Open that cabinet. Is that paprika from Hungary? Cumin from India? Chili flakes with a Japanese label but grown in Peru? Welcome to the reimagined spice trade, where the journey from farm to fork isn’t measured in leagues but logistics.
The Cultural Remix in a Jar
Globalization didn’t just change how spices moved; it changed who used them—and how.

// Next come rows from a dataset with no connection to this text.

(** A miss loads once.  When no thread interferes, [get_or_load] of a key
    with no live entry and no load in flight runs the loader once and ends as
    the loader does; the loader's own keys and the loads in flight are what they
    were, on success and on failure.  A value is then the key's newest entry,
    due at the current time plus the time to live; a failure caches nothing. *)
Theorem get_or_load_miss key (loader : K -> M W V) ttl ttl' r w :
  let c := lget (co_cache o) w in
  let now := Z.max (last_tick (tc_state c)) t in
  cache_ok c -> key ∉ lget (co_tokens o) w ->
  resolve_ttl o ttl w = (Returned ttl', w) ->
  od_get key (entries (purge_expired (set_last_tick (tc_state c) now) now (owned_keys c))) = None ->
  active_flights c !! key = None ->
  Z.of_nat (length (owned_flights c)) < max_inflight c ->
  (forall w', lget (co_tokens o) w' = {[key]} ∪ lget (co_tokens o) w -> loader key w' = (r, w')) ->
  r <> Raised FuelExhausted ->
  exists w', get_or_load o key loader ttl w = (r, w') /\
    let c' := lget (co_cache o) w' in
    lget (co_tokens o) w' = lget (co_tokens o) w /\
    owned_flights c' = owned_flights c /\ active_flights c' !! key = None /\
    match r with
    | Returned v => exists l ver, entries (tc_state c')
        = l ++ [(key, {| value := v; expires_at := now + ttl'; version := ver |})]
    | Raised _ => od_get key (entries (tc_state c')) = None
    end.
Proof.
  intros c now Hok Htok Httl Hmiss Ha Hroom Hload Hr.
  destruct (begin_load_miss c key ttl' (co_thread o) Hok Hmiss Ha Hroom)
    as (c2 & i & f & Hbegin & Hf & Hk & Hfttl & Hns & Hown & Hni & Hact & Hlast & Hnone).
  pose proof (begin_load_ok c key ttl' (co_thread o) (Returned t) Hok) as Hok2.
  rewrite Hbegin in Hok2. cbn [snd] in Hok2.
  set (s := lget (co_tokens o) w) in *.
  set (w1 := lput (co_tokens o) ({[key]} ∪ s) (lput (co_cache o) c2 w)).
  set (w2 := lput (co_tokens o) s w1).
  set (c3 := finish_flight c2 i r (Returned t)).
  exists (lput (co_cache o) c3 w2).
  assert (lget (co_cache o) w2 = c2) as Hc2.
  { unfold w2, w1. by rewrite !cache_apart, lget_lput. }
  assert (flights c3 !! i = Some (end_flight f
    (match r with Returned v => Some v | Raised _ => None end)
    (match fst (publish c2 i f r (Returned t)) with Raised e => Some e | Returned _ => None end))) as Hf3.
  { unfold c3. rewrite (finish_flights c2 i f _ _ Hf), list_lookup_alter_eq, Hf. done. }
  assert (i ∈ owned_flights c2) as Hi by (rewrite Hown; apply elem_of_app; right; by left).
  split.
  - unfold get_or_load. unfold bind at 1, locked. cbv beta iota zeta.
    rewrite lput_lget. fold s. rewrite bool_decide_eq_false_2 by done.
    unfold bind at 1. cbn [raise_if ret]. unfold bind at 1. rewrite Httl.
    unfold bind at 1. rewrite under_lock_run. fold c. rewrite Hbegin. cbn [fst snd].
    unfold bind at 1, locked. rewrite tokens_apart. fold s. fold w1.
    unfold bind at 1. rewrite (capture_run _ w1 w1 r); [|apply Hload|done];
      [|unfold w1; by rewrite lget_lput].
    unfold bind at 1, locked.
    assert (lget (co_tokens o) w1 ∖ {[key]} = s) as ->.
    { unfold w1. rewrite lget_lput. apply set_eq. intros x. rewrite elem_of_difference, elem_of_union,
        elem_of_singleton. split; [by intros [[->|] ?]|]. intros Hx. split; [by right|]. by intros ->. }
    fold w2. unfold bind at 1. rewrite finish_method_run, Hc2. fold c3.
    unfold outcome_of_flight. rewrite lget_lput, Hf3. f_equal.
    unfold publish, flight_outcome. destruct r as [v|e]; [|done].
    by destruct (can_publish c2 i f (Returned v)).
  - rewrite lget_lput, tokens_apart. unfold w2. rewrite lget_lput.
    rewrite <-Hk in Hact. destruct (finish_leaves c2 i f r (Returned t) Hf Hact) as [La Lo].
    fold c3 in La, Lo. rewrite Hk in La. split; [done|].
    split; [by rewrite Lo, Hown, filter_own|]. split; [done|]. destruct r as [v|e].
    + pose proof (load_publishes_unless_superseded c2 i f v t Hok2 Hi Hf) as Hp. cbv zeta in Hp.
      rewrite Hns, Hk, Hfttl, Hlast in Hp.
      replace (Z.max (Z.max (last_tick (tc_state c)) t) t) with now in Hp by lia. exact Hp.
    + unfold c3, finish_flight. rewrite Hf. cbn [publish]. by rewrite retire_entries.
Qed.
End GetOrLoad.

(** ** Witnesses *)

Section Witnesses.
(** A cache of capacity two, and the same with a load of the key 7 in flight. *)
Definition w_cache : TTLCache Z Z :=
  {| default_ttl_ns := 1000000000; max_inflight := 2; active_flights := ∅; owned_flights := [];
     flights := []; tc_state := cache_state 2 |}.

Lemma w_cache_made : make_cache (PyInt 1) (PyInt 2) PyNone = Returned w_cache.
Proof. reflexivity. Qed.

Definition w_loading : TTLCache Z Z := snd (begin_load w_cache 7 10 0 (Returned 0)).

Lemma w_loading_ok : cache_ok w_loading.
Proof. apply begin_load_ok. by eapply make_cache_ok, w_cache_made. Qed.

Definition w_flight : SyncFlight Z Z :=
  {| fl_key := 7; fl_epoch := 0; fl_version := 0; fl_ttl_ns := 10; fl_owner_thread := 0;
     fl_terminal := false; fl_superseded := false; fl_result := None; fl_error := None |}.

Lemma sync_cache_bounded_witness :
  same_limits w_cache w_loading /\ NoDup (entries (tc_state w_loading)).*1.
Proof.
  destruct (sync_cache_bounded (PyInt 1) (PyInt 2) PyNone w_cache w_loading w_cache_made)
    as (H1 & H2 & _); [apply rtc_once, step_begin|]. by split.
Defined.

Lemma load_publishes_unless_superseded_witness :
  exists l ver, entries (tc_state (finish_flight w_loading 0 (Returned 3) (Returned 5)))
    = l ++ [(7, {| value := 3; expires_at := 15; version := ver |})].
Proof.
  apply (load_publishes_unless_superseded w_loading 0 w_flight 3 5 w_loading_ok);
    [by left|reflexivity].
Defined.

Lemma no_stale_publication_witness :
  let c1 := snd (cache_set w_loading 7 4 10 (Returned 1)) in
  entries (tc_state (finish_flight c1 0 (Returned 3) (Returned 5))) = entries (tc_state c1).
Proof.
  intros c1. refine (proj1 (no_stale_publication w_loading 7 c1 c1 0 w_flight 3 (Returned 5)
    w_loading_ok _ _ _ _ _ _)); [by left|reflexivity|reflexivity| |by apply rtc_refl|by left].
  left. by exists 4, 10, (Returned 1).
Defined.

Lemma waiters_share_outcome_witness :
  exists f, flights (finish_flight w_loading 0 (Raised KeyError) (Returned 5)) !! 0%nat = Some f
    /\ fl_terminal f = true /\ flight_outcome f = Raised (A := Z) KeyError.
Proof.
  apply (waiters_share_outcome w_loading 0 (Raised KeyError) 5 _ w_loading_ok);
    [by left|by apply rtc_refl].
Defined.

(** A world with the cache and the keys being loaded. *)
Definition w_object : cache_object Z Z (TTLCache Z Z * gset Z) := {|
  co_cache := Lens _ _ fst (fun c w => (c, snd w));
  co_tokens := Lens _ _ snd (fun s w => (fst w, s));
  co_clock := ret 5;
  co_wait := fun _ => ret tt;
  co_thread := 0;
|}.

#[export] Instance w_cache_laws : LensLaws (co_cache w_object).
Proof. constructor; [by intros ? []|by intros []|by intros ? ? []]. Qed.
#[export] Instance w_tokens_laws : LensLaws (co_tokens w_object).
Proof. constructor; [by intros ? []|by intros []|by intros ? ? []]. Qed.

Once, turmeric was a symbol of healing in Ayurvedic medicine. Today, it’s a $100 million industry branded in golden lattes and yoga influencers’ skincare routines. Gochugaru, the Korean chili flake once confined to kimchi fermenting jars, now fires up shakshuka in Tel Aviv and ramen in Toronto. Ras el hanout, once whispered through Moroccan souks, now lines the shelves of gourmet aisles in Paris.
The result? A cultural remix in every jar. A curry isn’t just Indian anymore—it’s Japanese, Jamaican, or even British. Global palates have evolved, but not without tension. Culinary appropriation debates, food sovereignty discussions, and the “organic versus authentic” wars are part of the spice story now.
Spices as Economic Microcosms
Spices are more than flavor—they’re mirrors of economic ecosystems. What once rode camels through deserts now rides the back of digitized supply chains. E-commerce has revolutionized trade again: platforms like TheEpicentre.com or SpiceJungle.com allow smallholder farmers to reach global chefs directly.
But globalization has its seasoning of inequality. Farmers in Madagascar still get a sliver of the profit from their world-famous vanilla. Meanwhile, middlemen and branding gurus churn Instagrammable “farm-to-table” jars priced at $20 a pop. The illusion of “exotic” still sells. Only now, it’s wrapped in biodegradable paper with a QR code and a story of ethical sourcing… sometimes true, sometimes just turmeric-dusted marketing.
Pantry Politics: A Spicy Forecast
So what does the future hold for your spice rack?
Expect more traceability—blockchain in turmeric and AI-powered harvest forecasts in Sri Lanka. Expect genetic innovation—bioengineered chili strains that resist climate change. And expect more conversations about culinary ethics: who owns flavor? Who tells the story of spice?
We might even see spices become status markers again. Imagine turmeric terroir ratings, much like wine. Or micro-lot saffron auctions streamed live from Iran.
And of course, platforms outside the grocery sphere are catching wind of the trend. Brands like Azurslot, always on the lookout for themes that resonate globally, spice up their gaming experiences with exotic narratives and global aesthetics. With just a simple Azurslot login, you’ll see that even the digital realm is seasoned with stories.
From Pilgrims to Palates
The reimagined spice trade isn’t just about food. It’s about who we are, how we connect, and what we crave. Every pinch of cinnamon is a passport. Every whiff of cardamom is a love letter to history. Our pantries have become museums, libraries, and sometimes even battlefields—of taste, culture, and capitalism.
Therefore the next time you whip up your curry or shake chili on your fries, stop. You belong to a 4,000-year old story. And thanks to globalization, the new chapter is not only written in ships and sails: but in satellites, start-ups and yes indeed slot machines.
Welcome to the new spice route. It’s digital, it’s dynamic, and it’s got a lot more cumin than colonialism.